Exercise brief
Starting at the line with "(* ===== verification/Hooks.v ===== *)" and going on through the line with "sg_inv : ∃ g', Inv ∅ w' g';", reproduce each line in the records below exactly and nothing more.
======== Data for this task
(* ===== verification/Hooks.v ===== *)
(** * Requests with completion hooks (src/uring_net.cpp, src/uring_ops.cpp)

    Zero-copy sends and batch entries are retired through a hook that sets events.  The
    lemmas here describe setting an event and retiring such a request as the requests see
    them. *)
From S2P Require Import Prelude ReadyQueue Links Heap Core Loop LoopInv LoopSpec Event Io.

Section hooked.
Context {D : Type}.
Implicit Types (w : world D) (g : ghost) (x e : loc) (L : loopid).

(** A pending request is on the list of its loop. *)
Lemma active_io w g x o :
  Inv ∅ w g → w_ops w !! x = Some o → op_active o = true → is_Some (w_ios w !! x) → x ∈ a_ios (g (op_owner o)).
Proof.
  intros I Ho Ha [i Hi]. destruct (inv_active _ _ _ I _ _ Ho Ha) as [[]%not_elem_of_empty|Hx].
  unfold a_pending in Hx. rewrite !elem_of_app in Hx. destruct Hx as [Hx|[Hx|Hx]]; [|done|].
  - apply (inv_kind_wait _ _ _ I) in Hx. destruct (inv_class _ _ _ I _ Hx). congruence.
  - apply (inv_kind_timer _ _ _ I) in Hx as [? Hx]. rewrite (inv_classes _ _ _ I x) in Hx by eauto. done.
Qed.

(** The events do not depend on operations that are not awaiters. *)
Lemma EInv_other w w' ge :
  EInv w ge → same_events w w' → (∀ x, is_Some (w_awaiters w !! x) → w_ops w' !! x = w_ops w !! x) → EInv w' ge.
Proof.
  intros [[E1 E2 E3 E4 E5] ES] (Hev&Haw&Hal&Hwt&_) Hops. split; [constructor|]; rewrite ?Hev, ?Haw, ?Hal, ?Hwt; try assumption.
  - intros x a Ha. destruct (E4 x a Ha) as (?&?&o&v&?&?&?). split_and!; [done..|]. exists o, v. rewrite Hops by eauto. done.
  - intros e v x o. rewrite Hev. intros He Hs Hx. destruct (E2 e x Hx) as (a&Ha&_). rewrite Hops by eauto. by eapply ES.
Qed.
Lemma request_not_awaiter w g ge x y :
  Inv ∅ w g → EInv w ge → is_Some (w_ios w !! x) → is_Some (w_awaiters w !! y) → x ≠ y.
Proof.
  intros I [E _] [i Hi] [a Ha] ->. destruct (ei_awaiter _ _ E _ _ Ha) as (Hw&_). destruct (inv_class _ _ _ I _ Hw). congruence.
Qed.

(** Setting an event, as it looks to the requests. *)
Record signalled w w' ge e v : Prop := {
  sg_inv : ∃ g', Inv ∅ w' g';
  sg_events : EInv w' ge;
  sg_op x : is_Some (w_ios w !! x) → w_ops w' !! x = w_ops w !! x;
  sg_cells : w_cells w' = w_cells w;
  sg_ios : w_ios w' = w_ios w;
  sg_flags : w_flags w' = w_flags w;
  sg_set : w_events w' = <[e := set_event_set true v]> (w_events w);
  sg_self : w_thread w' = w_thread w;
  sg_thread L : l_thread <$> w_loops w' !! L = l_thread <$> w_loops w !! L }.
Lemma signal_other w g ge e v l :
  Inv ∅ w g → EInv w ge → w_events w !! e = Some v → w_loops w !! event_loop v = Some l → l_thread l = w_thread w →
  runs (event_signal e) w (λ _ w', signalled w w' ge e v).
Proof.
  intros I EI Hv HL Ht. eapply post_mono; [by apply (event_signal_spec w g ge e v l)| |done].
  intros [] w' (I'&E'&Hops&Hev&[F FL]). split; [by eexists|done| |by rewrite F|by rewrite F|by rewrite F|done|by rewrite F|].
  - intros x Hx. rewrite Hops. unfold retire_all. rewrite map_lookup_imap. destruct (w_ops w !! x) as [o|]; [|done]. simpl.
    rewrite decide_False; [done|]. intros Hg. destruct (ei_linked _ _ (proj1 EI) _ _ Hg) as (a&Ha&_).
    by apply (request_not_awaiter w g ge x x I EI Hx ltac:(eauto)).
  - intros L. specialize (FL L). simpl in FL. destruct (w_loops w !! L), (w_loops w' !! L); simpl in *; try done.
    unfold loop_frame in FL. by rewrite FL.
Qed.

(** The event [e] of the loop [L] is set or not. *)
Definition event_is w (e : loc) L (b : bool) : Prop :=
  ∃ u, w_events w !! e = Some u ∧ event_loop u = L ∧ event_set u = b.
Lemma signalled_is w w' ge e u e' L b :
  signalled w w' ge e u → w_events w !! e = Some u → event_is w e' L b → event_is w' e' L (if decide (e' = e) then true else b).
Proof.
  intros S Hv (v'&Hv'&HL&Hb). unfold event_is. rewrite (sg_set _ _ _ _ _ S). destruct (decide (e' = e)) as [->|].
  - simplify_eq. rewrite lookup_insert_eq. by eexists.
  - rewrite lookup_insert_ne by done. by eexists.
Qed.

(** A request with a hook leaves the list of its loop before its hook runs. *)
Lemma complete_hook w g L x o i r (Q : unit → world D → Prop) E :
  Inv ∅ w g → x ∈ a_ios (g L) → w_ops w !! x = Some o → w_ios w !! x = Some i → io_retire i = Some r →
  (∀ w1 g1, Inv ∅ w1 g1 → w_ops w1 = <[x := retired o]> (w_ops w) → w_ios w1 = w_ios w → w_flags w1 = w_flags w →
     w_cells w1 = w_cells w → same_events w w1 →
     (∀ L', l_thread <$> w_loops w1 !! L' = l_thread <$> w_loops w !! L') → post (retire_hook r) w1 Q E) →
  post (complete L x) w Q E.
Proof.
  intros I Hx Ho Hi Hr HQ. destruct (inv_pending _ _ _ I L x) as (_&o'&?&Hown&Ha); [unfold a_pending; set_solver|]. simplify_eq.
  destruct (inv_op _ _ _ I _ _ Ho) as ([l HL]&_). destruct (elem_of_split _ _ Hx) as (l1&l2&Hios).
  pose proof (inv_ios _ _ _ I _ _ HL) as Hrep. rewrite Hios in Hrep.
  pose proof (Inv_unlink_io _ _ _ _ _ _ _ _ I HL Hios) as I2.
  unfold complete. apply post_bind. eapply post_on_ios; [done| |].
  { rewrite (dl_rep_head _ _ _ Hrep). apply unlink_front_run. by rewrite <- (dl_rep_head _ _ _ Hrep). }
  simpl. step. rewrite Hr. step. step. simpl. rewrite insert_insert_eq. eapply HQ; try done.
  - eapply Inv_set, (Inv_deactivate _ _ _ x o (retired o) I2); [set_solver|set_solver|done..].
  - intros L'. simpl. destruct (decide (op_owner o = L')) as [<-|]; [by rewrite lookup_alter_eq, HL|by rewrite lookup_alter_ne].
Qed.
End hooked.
================
======== Data for this task
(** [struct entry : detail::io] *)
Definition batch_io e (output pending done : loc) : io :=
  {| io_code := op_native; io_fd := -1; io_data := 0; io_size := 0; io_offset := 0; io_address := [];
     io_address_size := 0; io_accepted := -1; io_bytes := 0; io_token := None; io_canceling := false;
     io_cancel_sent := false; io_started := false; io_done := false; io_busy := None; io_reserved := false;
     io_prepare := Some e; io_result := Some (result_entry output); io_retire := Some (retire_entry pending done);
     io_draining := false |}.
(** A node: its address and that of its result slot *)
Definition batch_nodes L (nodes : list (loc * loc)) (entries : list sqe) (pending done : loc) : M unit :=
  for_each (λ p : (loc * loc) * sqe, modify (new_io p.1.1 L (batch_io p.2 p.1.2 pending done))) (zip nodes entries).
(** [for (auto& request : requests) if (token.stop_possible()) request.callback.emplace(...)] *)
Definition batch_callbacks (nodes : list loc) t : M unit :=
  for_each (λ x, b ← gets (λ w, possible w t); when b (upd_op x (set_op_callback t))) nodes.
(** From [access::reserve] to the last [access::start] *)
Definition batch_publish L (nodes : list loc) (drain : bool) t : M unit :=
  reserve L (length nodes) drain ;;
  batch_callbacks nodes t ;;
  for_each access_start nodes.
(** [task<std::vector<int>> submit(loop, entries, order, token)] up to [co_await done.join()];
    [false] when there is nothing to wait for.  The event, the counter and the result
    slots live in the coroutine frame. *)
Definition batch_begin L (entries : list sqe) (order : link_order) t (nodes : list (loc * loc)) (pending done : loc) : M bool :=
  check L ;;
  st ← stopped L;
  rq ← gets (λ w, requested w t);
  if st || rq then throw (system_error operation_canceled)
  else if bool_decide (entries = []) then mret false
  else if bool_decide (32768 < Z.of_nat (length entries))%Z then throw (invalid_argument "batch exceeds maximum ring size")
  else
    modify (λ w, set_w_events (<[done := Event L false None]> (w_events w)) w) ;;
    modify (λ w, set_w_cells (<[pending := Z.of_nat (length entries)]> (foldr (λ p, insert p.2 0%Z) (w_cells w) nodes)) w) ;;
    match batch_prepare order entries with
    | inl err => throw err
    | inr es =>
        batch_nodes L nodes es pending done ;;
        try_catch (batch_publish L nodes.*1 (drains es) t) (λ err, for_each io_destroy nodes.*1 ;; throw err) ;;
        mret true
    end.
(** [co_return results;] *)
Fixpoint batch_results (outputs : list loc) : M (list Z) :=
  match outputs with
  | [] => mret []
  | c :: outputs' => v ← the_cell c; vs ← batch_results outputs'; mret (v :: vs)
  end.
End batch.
================
======== Data for this task
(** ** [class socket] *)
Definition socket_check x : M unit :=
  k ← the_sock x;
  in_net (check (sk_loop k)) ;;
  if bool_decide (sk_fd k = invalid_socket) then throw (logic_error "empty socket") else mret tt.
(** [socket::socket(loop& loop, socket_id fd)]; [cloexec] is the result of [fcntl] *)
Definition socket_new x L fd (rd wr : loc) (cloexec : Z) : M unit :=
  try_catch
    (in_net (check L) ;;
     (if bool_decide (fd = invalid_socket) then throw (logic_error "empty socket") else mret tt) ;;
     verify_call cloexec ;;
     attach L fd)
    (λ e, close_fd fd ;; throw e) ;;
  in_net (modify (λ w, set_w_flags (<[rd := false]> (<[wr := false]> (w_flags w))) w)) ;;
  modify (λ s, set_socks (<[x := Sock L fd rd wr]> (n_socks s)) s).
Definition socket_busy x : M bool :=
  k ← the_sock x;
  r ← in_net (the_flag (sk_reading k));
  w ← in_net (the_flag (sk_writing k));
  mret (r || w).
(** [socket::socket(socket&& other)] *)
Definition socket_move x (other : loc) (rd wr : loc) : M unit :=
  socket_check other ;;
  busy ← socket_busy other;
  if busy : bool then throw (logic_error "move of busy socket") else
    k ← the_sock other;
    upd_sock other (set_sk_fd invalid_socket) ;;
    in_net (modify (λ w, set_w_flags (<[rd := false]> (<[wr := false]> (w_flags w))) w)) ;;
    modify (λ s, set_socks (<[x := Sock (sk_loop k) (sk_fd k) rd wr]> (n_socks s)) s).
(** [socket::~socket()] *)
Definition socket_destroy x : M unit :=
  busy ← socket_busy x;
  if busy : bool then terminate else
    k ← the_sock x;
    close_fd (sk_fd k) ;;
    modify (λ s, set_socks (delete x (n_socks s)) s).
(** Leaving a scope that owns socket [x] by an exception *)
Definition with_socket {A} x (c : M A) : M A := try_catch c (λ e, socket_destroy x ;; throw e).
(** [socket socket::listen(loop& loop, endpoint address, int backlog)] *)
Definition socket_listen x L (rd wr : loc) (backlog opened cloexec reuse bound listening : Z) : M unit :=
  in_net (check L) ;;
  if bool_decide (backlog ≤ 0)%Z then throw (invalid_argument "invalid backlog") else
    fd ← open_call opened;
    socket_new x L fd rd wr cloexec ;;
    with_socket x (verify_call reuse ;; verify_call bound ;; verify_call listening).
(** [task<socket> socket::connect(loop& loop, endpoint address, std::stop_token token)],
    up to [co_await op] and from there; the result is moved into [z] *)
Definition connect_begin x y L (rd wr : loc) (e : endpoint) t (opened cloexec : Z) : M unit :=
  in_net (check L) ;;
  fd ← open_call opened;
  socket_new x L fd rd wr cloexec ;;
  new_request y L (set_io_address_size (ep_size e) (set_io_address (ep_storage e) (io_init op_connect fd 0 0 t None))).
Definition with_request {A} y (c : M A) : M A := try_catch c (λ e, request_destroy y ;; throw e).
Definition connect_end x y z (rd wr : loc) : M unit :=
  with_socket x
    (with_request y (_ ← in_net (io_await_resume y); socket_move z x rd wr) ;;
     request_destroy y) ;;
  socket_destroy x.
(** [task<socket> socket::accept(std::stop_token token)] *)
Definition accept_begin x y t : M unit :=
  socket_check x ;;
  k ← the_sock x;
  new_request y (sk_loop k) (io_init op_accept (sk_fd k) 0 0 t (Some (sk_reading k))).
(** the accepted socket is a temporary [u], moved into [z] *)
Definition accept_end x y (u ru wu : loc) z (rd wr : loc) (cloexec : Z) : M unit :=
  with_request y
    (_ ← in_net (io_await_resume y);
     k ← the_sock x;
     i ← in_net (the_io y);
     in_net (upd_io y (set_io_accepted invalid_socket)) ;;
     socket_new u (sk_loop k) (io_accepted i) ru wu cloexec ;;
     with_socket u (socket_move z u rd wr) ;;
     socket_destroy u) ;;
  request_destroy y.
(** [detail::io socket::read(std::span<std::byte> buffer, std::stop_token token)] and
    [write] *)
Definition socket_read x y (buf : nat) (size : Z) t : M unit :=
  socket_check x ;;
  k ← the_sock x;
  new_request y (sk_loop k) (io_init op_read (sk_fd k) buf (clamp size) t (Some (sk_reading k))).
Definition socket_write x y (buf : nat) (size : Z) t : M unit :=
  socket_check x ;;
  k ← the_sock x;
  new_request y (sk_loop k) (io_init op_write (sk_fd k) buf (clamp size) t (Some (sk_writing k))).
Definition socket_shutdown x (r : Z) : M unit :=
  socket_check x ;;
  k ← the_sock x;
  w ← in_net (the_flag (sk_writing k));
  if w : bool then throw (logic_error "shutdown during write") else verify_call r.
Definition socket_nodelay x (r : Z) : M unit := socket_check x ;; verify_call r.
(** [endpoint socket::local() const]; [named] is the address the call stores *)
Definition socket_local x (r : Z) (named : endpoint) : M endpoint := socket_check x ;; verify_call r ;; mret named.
================
Your response
(* ===== verification/Hooks.v ===== *)
(** * Requests with completion hooks (src/uring_net.cpp, src/uring_ops.cpp)

    Zero-copy sends and batch entries are retired through a hook that sets events.  The
    lemmas here describe setting an event and retiring such a request as the requests see
    them. *)
From S2P Require Import Prelude ReadyQueue Links Heap Core Loop LoopInv LoopSpec Event Io.

Section hooked.
Context {D : Type}.
Implicit Types (w : world D) (g : ghost) (x e : loc) (L : loopid).

(** A pending request is on the list of its loop. *)
Lemma active_io w g x o :
  Inv ∅ w g → w_ops w !! x = Some o → op_active o = true → is_Some (w_ios w !! x) → x ∈ a_ios (g (op_owner o)).
Proof.
  intros I Ho Ha [i Hi]. destruct (inv_active _ _ _ I _ _ Ho Ha) as [[]%not_elem_of_empty|Hx].
  unfold a_pending in Hx. rewrite !elem_of_app in Hx. destruct Hx as [Hx|[Hx|Hx]]; [|done|].
  - apply (inv_kind_wait _ _ _ I) in Hx. destruct (inv_class _ _ _ I _ Hx). congruence.
  - apply (inv_kind_timer _ _ _ I) in Hx as [? Hx]. rewrite (inv_classes _ _ _ I x) in Hx by eauto. done.
Qed.

(** The events do not depend on operations that are not awaiters. *)
Lemma EInv_other w w' ge :
  EInv w ge → same_events w w' → (∀ x, is_Some (w_awaiters w !! x) → w_ops w' !! x = w_ops w !! x) → EInv w' ge.
Proof.
  intros [[E1 E2 E3 E4 E5] ES] (Hev&Haw&Hal&Hwt&_) Hops. split; [constructor|]; rewrite ?Hev, ?Haw, ?Hal, ?Hwt; try assumption.
  - intros x a Ha. destruct (E4 x a Ha) as (?&?&o&v&?&?&?). split_and!; [done..|]. exists o, v. rewrite Hops by eauto. done.
  - intros e v x o. rewrite Hev. intros He Hs Hx. destruct (E2 e x Hx) as (a&Ha&_). rewrite Hops by eauto. by eapply ES.
Qed.
Lemma request_not_awaiter w g ge x y :
  Inv ∅ w g → EInv w ge → is_Some (w_ios w !! x) → is_Some (w_awaiters w !! y) → x ≠ y.
Proof.
  intros I [E _] [i Hi] [a Ha] ->. destruct (ei_awaiter _ _ E _ _ Ha) as (Hw&_). destruct (inv_class _ _ _ I _ Hw). congruence.
Qed.

(** Setting an event, as it looks to the requests. *)
Record signalled w w' ge e v : Prop := {
  sg_inv : ∃ g', Inv ∅ w' g';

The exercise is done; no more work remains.